To evaluate the expression pattern of glial cell line-derived neurotrophic factor (GDNF) with its receptors GDNF family receptor alpha-1 (GFR alpha-1) and Ret in the human corneal and limbal tissues, as well as in the primary human limbal epithelial cultures (PHLEC).

METHODS

Expression of GDNF and its receptors, and the co-localisation with stem cell associated and differentiation markers were evaluated by immunofluorescent staining, western blot analysis and real-time PCR in the fresh human corneoscleral tissues, as well as in the PHLEC. Single cell colony-forming and wound-healing assays were also evaluated in PHLEC.

RESULTS

GDNF and GFR alpha-1 were found to be expressed by a subset of basal cells and co-localised with ATP-binding cassette, subfamily G (WHITE), member 2 (ABCG2) and p63, but not with cytokeratin 3 in the human limbal basal epithelium. In PHLEC, they were expressed by a small population of cells in the less differentiated stage. The GDNF and GFR alpha-1-positive subpopulations were enriched for the expression of ABCG2 and p63 (p<0.01).

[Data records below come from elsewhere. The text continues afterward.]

Lemma ready_pending c text :
  ready c text → m_bytes_have_send (c_resp c) = 0 → m_file_address (c_resp c) = None →
  pending c text 0 (Z.of_nat (length text)) (Z.of_nat (length text)) 0.
Proof. unfold ready, pending. naive_solver. Qed.
Lemma piece_all text : piece text 0 (Z.of_nat (length text)) = text.
Proof. unfold piece. rewrite Nat2Z.id. by apply take_ge. Qed.
Lemma piece_rest text k :
  0 ≤ k → piece text k (Z.of_nat (length text) - k) = drop (Z.to_nat k) text.
Proof. intros. unfold piece. apply take_ge. rewrite length_drop. lia. Qed.

Lemma wp_write_loop fuel c (Q : bool → HttpConn → Prop) :
  m_bytes_to_send (c_resp c) ≠ 0 → wp (loop fuel (λ _, write_step) tt) c Q → wp (write fuel) c Q.
Proof.
  intros H HQ. unfold write. wp_base. wp_base. by rewrite (proj2 (Z.eqb_neq _ _)).
Qed.

(** With a third part the text is cut: what is offered after two parts of [k1]
    and [k2] bytes ends [k1] bytes before the end. *)
Lemma third_part c text k2 :
  pending c text 0 (Z.of_nat (length text)) (Z.of_nat (length text)) 0 →
  let k1 := writev_ret c text in
  let c1 := took k1 text c in
  0 < k1 → writev_ret c1 (drop (Z.to_nat k1) text) = k2 → 0 < k2 →
  2 * k1 + k2 < Z.of_nat (length text) →
  wp (write_step;; write_step) c (λ r c2,
    r = inl tt ∧
    m_calls (c_req c2) = m_calls (c_req c) ++ [Writev (m_sockfd c) [text]; Writev (m_sockfd c) [drop (Z.to_nat k1) text]] ∧
    gather (c_resp c2) = Some [piece text (k1 + k2) (Z.of_nat (length text) - 2 * k1 - k2)]).
Proof.
  intros Hp k1 c1 Hk1 Hk2 Hk2' Hsum.
  assert (Z.of_nat (length text) ≤ 1024) as Hsmall.
  { destruct Hp as ((Hl & _ & Ht & _) & _). unfold WRITE_BUFFER_SIZE in Hl.
    rewrite <- Hl, <- Ht, length_take. lia. }
  wp_base. eapply (wp_write_part _ _ _ _ _ _ _ Hp); rewrite ?piece_all; fold k1; try lia.
  rewrite !Z.add_0_l. intros Hp1. fold c1 in Hp1 |- *.
  assert (writev_ret c1 (piece text k1 (Z.of_nat (length text) - k1)) = k2) as Hk2p
    by (rewrite piece_rest by lia; done).
  eapply (wp_write_part _ _ _ _ _ _ _ Hp1); rewrite ?Hk2p; try lia.
  intros Hp2. split; [done|]. split; [rewrite piece_rest by lia; unfold c1, took; simpl; unfold constant; by rewrite <- app_assoc|].
  rewrite (gather_pending _ _ _ _ _ _ Hp2) by lia. do 3 f_equal; lia.
Qed.


(** * Files *)

Lemma to_int_small z : 0 ≤ z < 2 ^ 31 → to_int z = z.
Proof. intros. unfold to_int. rewrite Z.mod_small by lia. lia. Qed.

Definition file_head (linger : bool) (size : Z) : list Z :=
  status_text 200 ok_200_title ++ header_text linger size.

(** The head of a file's response announces the file's size, and [m_iovec]
    has the head and the mapped file; but [m_iovec_count] keeps the value it
    had: none on a new object, on which [write] then has undefined behaviour,
    or 1 after a failure, with which only the head is offered. No file is sent. *)
Theorem file_not_sent c :
  holds (c_resp c) [] →
  let size := st_size (m_file_stat (c_resp c)) in
  let head := file_head (m_linger (c_req c)) size in
  0 < size → size + 1024 < 2 ^ 31 →
  wp (process_write FILE_REQUEST) c (λ ok c1, ok = true ∧ holds (c_resp c1) head ∧
    m_iovec0 (c_resp c1) = Iovec (IovBuf 0) (Z.of_nat (length head)) ∧
    m_iovec1 (c_resp c1) = Iovec (file_base (m_file_address (c_resp c))) size ∧
    m_bytes_to_send (c_resp c1) = Z.of_nat (length head) + size ∧
    (m_iovec_count (c_resp c) = None → ∀ fuel, write (S fuel) c1 = Undef) ∧
    (m_iovec_count (c_resp c) = Some 1 → gather (c_resp c1) = Some [head])).
Proof.
  intros Hh size head Hpos Hsmall. unfold process_write, response_file, add_status_line.
  fold (status_text 200 ok_200_title).
  destruct (status_text_small 200 ok_200_title) as [H1 H2]; [lia|by apply no_nul|].
  destruct (header_text_small (m_linger (c_req c)) size) as [H3 H4]; [lia|].
  change (length ok_200_title) with 2%nat in H2.
  set (st := status_text 200 ok_200_title) in *.
  wp_base. eapply wp_add_response; [done..| |].
  { unfold WRITE_BUFFER_SIZE. cbn [length]. lia. }
  intros c1 G1. wp_base. wp_base. rewrite (grown_stat _ _ _ G1). fold size.
  rewrite (proj2 (Z.eqb_neq _ _)) by lia. cbv beta iota delta [negb].
  rewrite to_int_small by lia. wp_base. eapply wp_add_headers; [apply G1|lia| |].
  { unfold WRITE_BUFFER_SIZE. cbn [app]. lia. }
  rewrite (grown_linger _ _ _ G1). intros c2 G2. unfold set_resp. repeat wp_base.
  pose proof (grown_trans _ _ _ _ _ G1 G2) as [Hh2 (b & i & k & ->)].
  change (([] ++ st) ++ header_text (m_linger (c_req c)) size) with head in Hh2.
  assert (length head ≤ 76)%nat as Hhead by (unfold head, file_head; fold st; rewrite length_app; lia).
  clearbody head. clear G1 G2 H1 H2 H3 H4.
  destruct c as [? []]. unfold holds in *. simpl in *. unfold constant in *. simpl in *.
  destruct Hh2 as (Hb & Hi & Ht & H0). rewrite Hi, to_int_small by lia.
  split_and!; try done.
  - intros -> fuel. unfold write, bind. simpl. unfold constant.
    rewrite (proj2 (Z.eqb_neq _ _)) by lia. reflexivity.
  - intros ->. unfold gather, iov_bytes. simpl. unfold constant. simpl.
    pose proof (f_equal length Ht) as Hlt. rewrite length_take in Hlt.
    rewrite (proj2 (Z.leb_le 0 _)), (proj2 (Z.leb_le _ (Z.of_nat (length b)))) by lia. simpl.
    rewrite Nat2Z.id. change (drop (Z.to_nat 0) b) with b. by rewrite Ht.
Qed.

(** * [process] *)

Lemma process_line_undef fuel c line rest :
  req_ok (c_req c) → m_check_state (c_req c) ≠ CHECK_STATE_CONTENT →
  unread (c_req c) = line ++ CR :: LF :: rest → (∀ b, b ∈ line → stops b = false) →
  (length (unread (c_req c)) < fuel)%nat →
  process fuel c = Undef.
Proof.
  intros Hok Hst Hu Hline Hf. unfold process, process_read, on_req, bind.
  by rewrite (read_request_line _ _ line rest).
Qed.

(** A request whose next line has been received completely is never
    answered: outside the body, the condition of [process_read]'s loop, which
    compares where it should assign, is false exactly then, and the function
    ends without a value, which is undefined behaviour. *)
Theorem process_whole_line fuel c line rest :
  req_ok (c_req c) → m_check_state (c_req c) ≠ CHECK_STATE_CONTENT →
  unread (c_req c) = line ++ CR :: LF :: rest → (∀ b, b ∈ line → stops b = false) →
  (length (unread (c_req c)) < fuel)%nat →
  process fuel c = Undef.
Proof. apply process_line_undef. Qed.
End props.
(* ===== verification/WebServer.v ===== *)
(** The server of src/TinyWebServer: class [WebServer] (webserver.cpp), the
    system calls of [Utils] (timer/lst_timer.cpp), [Config] and [main]
    (config.cpp, main.cpp), put together from the models of the timers, the
    connections, the thread pool and the connection pool. *)
From stdpp Require Import gmap list pretty.
From coqutil Require Import Datatypes.RecordSetters.
From S2P Require Import Prelude CppHeap Timer HttpModel HttpParse HttpResponse HttpWrite.
From S2P Require Import Threads ThreadPool ConnectionPool.
Export RecordSetters.DoubleBraceUpdate.
#[global] Open Scope Z_scope.

Definition MAX_FD : Z := 65536.
Definition MAX_EVENT_NUMBER : Z := 10000.
Definition EPOLLERR : Z := 8.
Definition EPOLLHUP : Z := 16.
Definition EINTR : Z := 4.
Definition SIGPIPE : Z := 13.
Definition SIGALRM : Z := 14.
Definition SIGTERM : Z := 15.

(** The calls of the server: those of the connection in [users[i]], of the
    timers' callback, and its own. *)
Inductive scall :=
| ConnCall (i : Z) (c : hcall) | TimerCall (c : conn_call) | Sys (c : hcall)
| Getcwd (size : Z)
| Socket | SetLinger (fd onoff linger : Z) | SetReuseAddr (fd flag : Z) | Bind (fd port : Z)
| Listen (fd backlog : Z) | EpollCreate (size : Z) | SocketPair
| Sigaction (sig : Z) (ignore restart : bool) | AlarmIn (seconds : Z)
| Accept (fd : Z) | EpollWait (epfd n : Z) | RecvSignals (fd n : Z) | Time | Send (fd : Z) (text : list Z)
| Workers | LogInit (path : list Z) (close_log buf_size split_lines max_queue_size : Z).

(** What a call gives back: its value, [errno], the bytes it delivers, the
    events of [epoll_wait], the descriptors of [socketpair]. *)
Record sreply := SReply {
  s_ret : Z;
  s_errno : Z;
  s_bytes : list Z;
  s_events : list (Z * Z);
  s_pair : Z * Z
}.

(** The system, seen by the server and by its connections: any function of what
    happened before. What it answers to [Workers] is how many requests the
    worker threads finish at that moment. *)
Class ServerOS := {
  server_reply : list scall → scall → sreply;
  server_http : list scall → HttpOS
}.

(** [WebServer], with what the classes share: the static members of [HttpConn]
    and [Utils], and the calls made so far. *)
Record WebServer := Server {
  w_port : Z;
  w_root : list Z;
  w_log_write : Z;
  w_close_log : Z;
  w_actor_mode : Z;
  w_pipe_fd0 : Z;
  w_pipe_fd1 : Z;
  w_epoll_fd : Z;
  w_users : Z → HttpConn;
  w_names : gmap (list Z) (list Z);
  w_conn_pool : ConnectionPool;
  w_user : list Z;
  w_password : list Z;
  w_database_name : list Z;
  w_sql_num : Z;
  w_pool : option ThreadPool;
  w_thread_num : Z;
  w_listen_fd : Z;
  w_opt_linger : Z;
  w_trig_mode : Z;
  w_listen_trig_mode : Z;
  w_conn_trig_mode : Z;
  w_timers : SortTimeLst;
  w_timeslot : Z;
  w_trace : list scall
}.
Definition WM := M WebServer.
Definition set_server (f : WebServer → WebServer) : WM unit := modify f.
Definition trace_more (cs : list scall) (s : WebServer) : WebServer := s{{w_trace := w_trace s ++ cs}}.

(** A failed [assert], an exception that is not caught. *)
Definition abort_ {A} : WM A := exit 134.
Definition assert_ (b : bool) : WM unit := if b then ret tt else abort_.

Section calls.
Context `{ServerOS}.

Definition sys (c : scall) : WM sreply :=
  tr ← gets w_trace; modify (trace_more [c]);; ret (server_reply tr c).
Definition sdo (c : scall) : WM unit := modify (trace_more [c]).
(** [time(NULL)] *)
Definition time_now : WM Z := r ← sys Time; ret (s_ret r).
(** [LOG_INFO], [LOG_ERROR] *)
Definition slog (c : hcall) : WM unit :=
  off ← gets w_close_log; whenM (off =? 0) (sdo (Sys c)).

(** A method of [users[i]], which must be inside the array. The static members
    are those of the server. *)
Definition load_conn (s : WebServer) (i : Z) : HttpConn :=
  let c := w_users s i in
  c{{c_req := (c_req c){{m_calls := [] }} }}{{HttpModel.m_epoll_fd := w_epoll_fd s}}
   {{HttpModel.m_user_count := Timer.m_user_count (w_timers s)}}{{HttpModel.users := w_names s}}.
Definition set_user_count (n : Z) (t : SortTimeLst) : SortTimeLst :=
  Timers (tl_head t) (tl_tail t) (tl_heap t) (client_data t) n (conn_calls t).
Definition store_conn (s : WebServer) (i : Z) (c : HttpConn) : WebServer :=
  trace_more (ConnCall i <$> m_calls (c_req c))
    s{{w_users := λ j, if j =? i then c else w_users s j}}{{w_names := HttpModel.users c}}
     {{w_timers := set_user_count (HttpModel.m_user_count c) (w_timers s)}}.
Definition on_conn {A} (i : Z) (m : HttpOS → Http A) : WM A := λ s,
  if (0 <=? i) && (i <? MAX_FD) then
    match m (server_http (w_trace s)) (load_conn s i) with
    | Done a c => Done a (store_conn s i c)
    | Undef => Undef
    | OutOfFuel c => OutOfFuel (store_conn s i c)
    | Exited code c => Exited code (store_conn s i c)
    end
  else Undef.

(** A method of [utils.m_timer_lst]. *)
Definition store_timers (s : WebServer) (t : SortTimeLst) : WebServer :=
  trace_more (TimerCall <$> drop (length (conn_calls (w_timers s))) (conn_calls t)) s{{w_timers := t}}.
Definition on_timers {A} (m : TM A) : WM A := λ s,
  match m (w_timers s) with
  | Done a t => Done a (store_timers s t)
  | Undef => Undef
  | OutOfFuel t => OutOfFuel (store_timers s t)
  | Exited code t => Exited code (store_timers s t)
  end.

(** The part of a method of [m_pool] or of [m_conn_pool] that holds its lock. *)
Definition on_pool {A} (m : PM A) : WM A := λ s,
  match w_pool s with
  | None => Undef
  | Some p =>
      match m p with
      | Done a p => Done a s{{w_pool := Some p}}
      | Undef => Undef
      | OutOfFuel p => OutOfFuel s{{w_pool := Some p}}
      | Exited code p => Exited code s{{w_pool := Some p}}
      end
  end.
Definition on_conn_pool {A} (m : CM A) : WM A := λ s,
  match m (w_conn_pool s) with
  | Done a p => Done a s{{w_conn_pool := p}}
  | Undef => Undef
  | OutOfFuel p => OutOfFuel s{{w_conn_pool := p}}
  | Exited code p => Exited code s{{w_conn_pool := p}}
  end.
End calls.

(** * [Utils] *)

Section utils.
Context `{ServerOS}.

Definition utils_set_nonblocking (fd : Z) : WM Z :=
  old ← sys (Sys (FcntlGet fd));
  let old_option := s_ret old in
  let new_option := Z.lor old_option O_NONBLOCK in
  sdo (Sys (FcntlSet fd new_option));;
  ret old_option.

Definition utils_addfd (epoll_fd fd : Z) (one_shot : bool) (trig_mode : Z) : WM unit :=
  let events := if trig_mode =? 1 then Z.lor (Z.lor EPOLLIN EPOLLET) EPOLLRDHUP
                else Z.lor EPOLLIN EPOLLRDHUP in
  let events := if one_shot then Z.lor events EPOLLONESHOT else events in
  sdo (Sys (EpollCtlAdd epoll_fd fd events));;
  _ ← utils_set_nonblocking fd;
  ret tt.

(** [sig_handler(sig)] sends the signal's low byte through the pipe. *)
Definition sig_handler (sig : Z) : WM unit :=
  fd ← gets w_pipe_fd1; sdo (Send fd [sig mod 256]).

Definition addsig (sig : Z) (ignore restart : bool) : WM unit :=
  r ← sys (Sigaction sig ignore restart); assert_ (negb (s_ret r =? -1)).

Definition time_handler (fuel : nat) : WM unit :=
  cur ← time_now; on_timers (tick fuel cur);;
  t ← gets w_timeslot; sdo (AlarmIn t).

Definition show_error (conn_fd : Z) (info : list Z) : WM unit :=
  sdo (Send conn_fd info);; sdo (Sys (HttpModel.CloseFd conn_fd)).
End utils.

(** * [WebServer]: set up *)

Section setup.
Context `{ServerOS, MySQL}.

(** [WebServer()]: what was there before stays in the members it does not set;
    the [HttpConn]s of [new HttpConn[MAX_FD]] have no value for [m_trig_mode];
    [getcwd] into 200 bytes. *)
Definition WebServer_new : WM unit :=
  set_server (λ s, s{{w_users := λ i, (w_users s i){{m_trig_mode := None}} }});;
  r ← sys (Getcwd 200);
  if Z.of_nat (length (s_bytes r)) <? 200 then
    set_server (λ s, s{{w_root := s_bytes r ++ bytes "/root"}});;
    on_timers SortTimeLst_new;;
    set_server (λ s, s{{w_conn_pool := ConnectionPool_new}}{{w_pool := None}})
  else undef.

(** [~WebServer()] *)
Definition WebServer_delete (fuel : nat) : WM unit :=
  ep ← gets w_epoll_fd; sdo (Sys (HttpModel.CloseFd ep));;
  lf ← gets w_listen_fd; sdo (Sys (HttpModel.CloseFd lf));;
  p1 ← gets w_pipe_fd1; sdo (Sys (HttpModel.CloseFd p1));;
  p0 ← gets w_pipe_fd0; sdo (Sys (HttpModel.CloseFd p0));;
  set_server (λ s, s{{w_pool := None}});;
  on_timers (SortTimeLst_delete fuel).

Definition server_init (port : Z) (user password database_name : list Z)
    (log_write opt_linger trig_mode sql_num thread_num close_log actor_mode : Z) : WM unit :=
  set_server (λ s, s{{w_port := port; w_opt_linger := opt_linger; w_trig_mode := trig_mode;
    w_actor_mode := actor_mode; w_user := user; w_password := password;
    w_database_name := database_name; w_sql_num := sql_num; w_thread_num := thread_num;
    w_log_write := log_write; w_close_log := close_log}}).

(** C's division and remainder. *)
Definition trig_mode : WM unit :=
  set_server (λ s, s{{w_listen_trig_mode := Z.quot (w_trig_mode s) 2;
                      w_conn_trig_mode := Z.rem (w_trig_mode s) 2}}).

Definition log_write : WM unit :=
  off ← gets w_close_log;
  whenM (off =? 0)
    (lw ← gets w_log_write;
     if lw =? 1 then sdo (LogInit (bytes "./ServerLog") off 2000 800000 800)
     else sdo (LogInit (bytes "./ServerLog") off 2000 800000 0)).

(** A [ConnectionRAII] and its scope, in one thread; a connection is its
    address. *)
Definition with_connection {A} (body : option Z → WM A) : WM A :=
  pc ← on_conn_pool (check_size 0);
  match pc with
  | C_sem _ =>
      _ ← on_conn_pool (use_reserve (C_wait 0));
      pc ← on_conn_pool (take_conn 0);
      match pc with
      | C_unlock conn _ =>
          a ← body (Some (Zpos conn)); _ ← on_conn_pool (put_conn conn 0);
          _ ← on_conn_pool (use_reserve (C_post 0)); ret a
      | _ => undef
      end
  | _ => body None
  end.

Definition sql_pool : WM unit :=
  n ← gets w_sql_num;
  _ ← on_conn_pool (ConnectionPool.init n);
  with_connection (λ mysql, on_conn 0 (λ OS, init_mysql_result mysql)).

Definition thread_pool : WM unit :=
  n ← gets w_thread_num;
  slog (LogInfo (bytes "ThreadPool<HttpConn>(m_thread_num: " ++ decimal n ++ bytes ")"));;
  a ← gets w_actor_mode;
  match ThreadPool_new a n 10 ∅ with
  | inl (p, _) => set_server (λ s, s{{w_pool := Some p}})
  | inr _ => abort_
  end.

Definition event_listen : WM unit :=
  r ← sys Socket; set_server (λ s, s{{w_listen_fd := s_ret r}});;
  fd ← gets w_listen_fd; assert_ (fd >=? 0);;
  l ← gets w_opt_linger;
  (if l =? 0 then sdo (SetLinger fd 0 1) else whenM (l =? 1) (sdo (SetLinger fd 1 1)));;
  sdo (SetReuseAddr fd 1);;
  port ← gets w_port;
  r ← sys (Bind fd port); assert_ (s_ret r >=? 0);;
  r ← sys (Listen fd 5); assert_ (s_ret r >=? 0);;
  set_server (λ s, s{{w_timeslot := TIMESLOT}});;
  r ← sys (EpollCreate 5); set_server (λ s, s{{w_epoll_fd := s_ret r}});;
  ep ← gets w_epoll_fd; assert_ (negb (ep =? -1));;
  mode ← gets w_listen_trig_mode; utils_addfd ep fd false mode;;
  r ← sys SocketPair; assert_ (negb (s_ret r =? -1));;
  set_server (λ s, s{{w_pipe_fd0 := (s_pair r).1; w_pipe_fd1 := (s_pair r).2}});;
  p1 ← gets w_pipe_fd1; _ ← utils_set_nonblocking p1;
  p0 ← gets w_pipe_fd0; utils_addfd ep p0 false 0;;
  addsig SIGPIPE true true;;
  addsig SIGALRM false false;;
  addsig SIGTERM false false;;
  sdo (AlarmIn TIMESLOT).
End setup.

Recombinant human GDNF promoted the proliferation and wound healing of epithelial cells in the PHLEC. In contrast, Ret was abundantly located in the human corneal epithelium except for the basal cells of the limbal epithelium.

CONCLUSION

These findings indicate that GDNF and GFR alpha-1 may represent a property for the phenotype of human corneal epithelial precursor cells. GDNF may signal independently of Ret through GFR alpha-1 in the stem cell-containing limbal epithelium.